Florian, I bet you can grow and fruit different varieties of rowan ( European mountain ash), or sorbus aucuparia. I make jelly out of mine. They may even grow wild where you live. I'm growing the Native American rowan and a Chinese pink-fruited variety, and a white fruit variety. I'm sure you already know rowan is the ultimate fruit tree for cold long winters and short cool summers.
Lol, rowan (known here as reyniber) is an Icelandic native; for example, one of our more popular southern beaches is Reynisfjara, aka Rowan Beach. They can definitely handle continental Europe!

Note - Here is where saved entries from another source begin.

(** * Qubic key utilities: KangarooTwelve and the FourQ signature stack

    A shallow embedding of [qubic-cli/K12AndKeyUtil.h].  Machine words are
    integers of [Z] with the wrap-around of [unsigned long long] written
    out; a field element [felm_t] is the pair of its two 64-bit words, low
    word first, as in the C arrays. *)

From Stdlib Require Import ZArith NArith Nnat List Lia Bool Znumtheory Zpow_facts.
From Stdlib Require Strings.Byte.
From Stdlib Require Zmod.ZmodInv.
From Stdlib Require NsatzTactic.
Import ListNotations.
Local Open Scope Z_scope.

(** ** 64-bit words *)

Module Word.

Definition UINT64_MAX : Z := 0xFFFFFFFFFFFFFFFF.

(** Reduction of an integer to [unsigned long long]: its 64 low bits in
    two's complement. *)
Definition u64 (z : Z) : Z := Z.land z UINT64_MAX.

(** Reduction of an integer to [unsigned __int128]. *)
Definition u128 (z : Z) : Z := Z.land z 0xFFFFFFFFFFFFFFFFFFFFFFFFFFFFFFFF.

Definition is_u64 (z : Z) : Prop := 0 <= z < 2 ^ 64.

(** [~a] on a 64-bit word. *)
Definition not64 (a : Z) : Z := Z.lxor a UINT64_MAX.

(** [a << n] and [a >> n] on 64-bit words, for [0 <= n < 64]. *)
Definition shl64 (a n : Z) : Z := u64 (Z.shiftl a n).
Definition shr64 (a n : Z) : Z := Z.shiftr a n.

(** [_subborrow_u64(b_in, src1, src2, &diff)]: the pair (borrow, diff).
    The addition [src2 + (b_in != 0 ? 1 : 0)] is itself a 64-bit one. *)
Definition _subborrow_u64 (b_in src1 src2 : Z) : Z * Z :=
  let s := u64 (src2 + (if b_in =? 0 then 0 else 1)) in
  ((if src1 <? s then 1 else 0), u64 (src1 - s)).

(** [_addcarry_u64(b_in, src1, src2, &sum)]: the pair (carry, sum). *)
Definition _addcarry_u64 (b_in src1 src2 : Z) : Z * Z :=
  let s := u64 (src2 + (if b_in =? 0 then 0 else 1)) in
  ((if UINT64_MAX - src1 <? s then 1 else 0), u64 (src1 + s)).

(** [_umul128(a, b, &hi)]: the pair (hi, lo) of the 128-bit product. *)
Definition _umul128 (a b : Z) : Z * Z :=
  let v := u128 (a * b) in
  (Z.shiftr v 64, u64 v).

(** [__shiftleft128(Low, High, Shift)]: high word of [(High:Low) << Shift]. *)
Definition __shiftleft128 (LowPart HighPart Shift : Z) : Z :=
  let a := Z.lor (Z.shiftl HighPart 64) LowPart in
  let a := u128 (Z.shiftl a Shift) in
  Z.land (Z.shiftr a 64) 0xFFFFFFFFFFFFFFFF.

(** [__shiftright128(Low, High, Shift)]: low word of [(High:Low) >> Shift]. *)
Definition __shiftright128 (LowPart HighPart Shift : Z) : Z :=
  let a := Z.lor (Z.shiftl HighPart 64) LowPart in
  let a := Z.shiftr a Shift in
  Z.land a 0xFFFFFFFFFFFFFFFF.

End Word.
Import Word.

(** ** Arithmetic in GF(p), p = 2^127 - 1 *)

Definition felm_t : Type := Z * Z.

Definition p1271 : Z := 2 ^ 127 - 1.

(** The integer held by the two words of a field element. *)
Definition fval (a : felm_t) : Z := fst a + 2 ^ 64 * snd a.

(** Both words are 64-bit words. *)
Definition felm_ok (a : felm_t) : Prop := is_u64 (fst a) /\ is_u64 (snd a).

I made a jelly from it once (freezing and a long cooking as I found instructions for online), and found it... a bit of odd. It tasted like something you might serve with meat, more than something you'd spread on bread. Yes, sweet and with fruit tastes, but also something else that I couldn't put my finger on.
Then again, I'm not really a jelly person to begin with, and the need to process the berries to remove toxic parasorbic acid was sort of a turn-off to me. I understand that some varieties have actually been bred for consumption, so maybe they're better. On the upside, rowans sure are pretty trees, esp. in the winter.
When one asks about the most exotic fruit, are we talking taste or appearance, and by "exotic", do we mean "tropical" or "unusual"? Lardizabalaceae has some weird looking temperate edible species, for example - often strongly lilac-coloured fruits that open themselves up when ripe, revealing their mucilaginous white interiors. Sweetness is often quite high, but acidity is usually low. A really remarkable Lardizabalaceae species is the monotypic Boquila trifoliata ("Chameleon Vine") which has the so-far scientifically unexplained ability to mimic the leaves of whatever plant it grows on (even fake plants), in colour, size and shape. It's so good at what it does that its ability went undiscovered until relatively recently (scientists had just assumed that the species was incredibly variable, not noticing that it always matched to its host and would change leaf styles as it grew between plants). The berries are reportedly edible but I haven't found anyone who's actually eaten them. Supposed to be tolerant to 7b.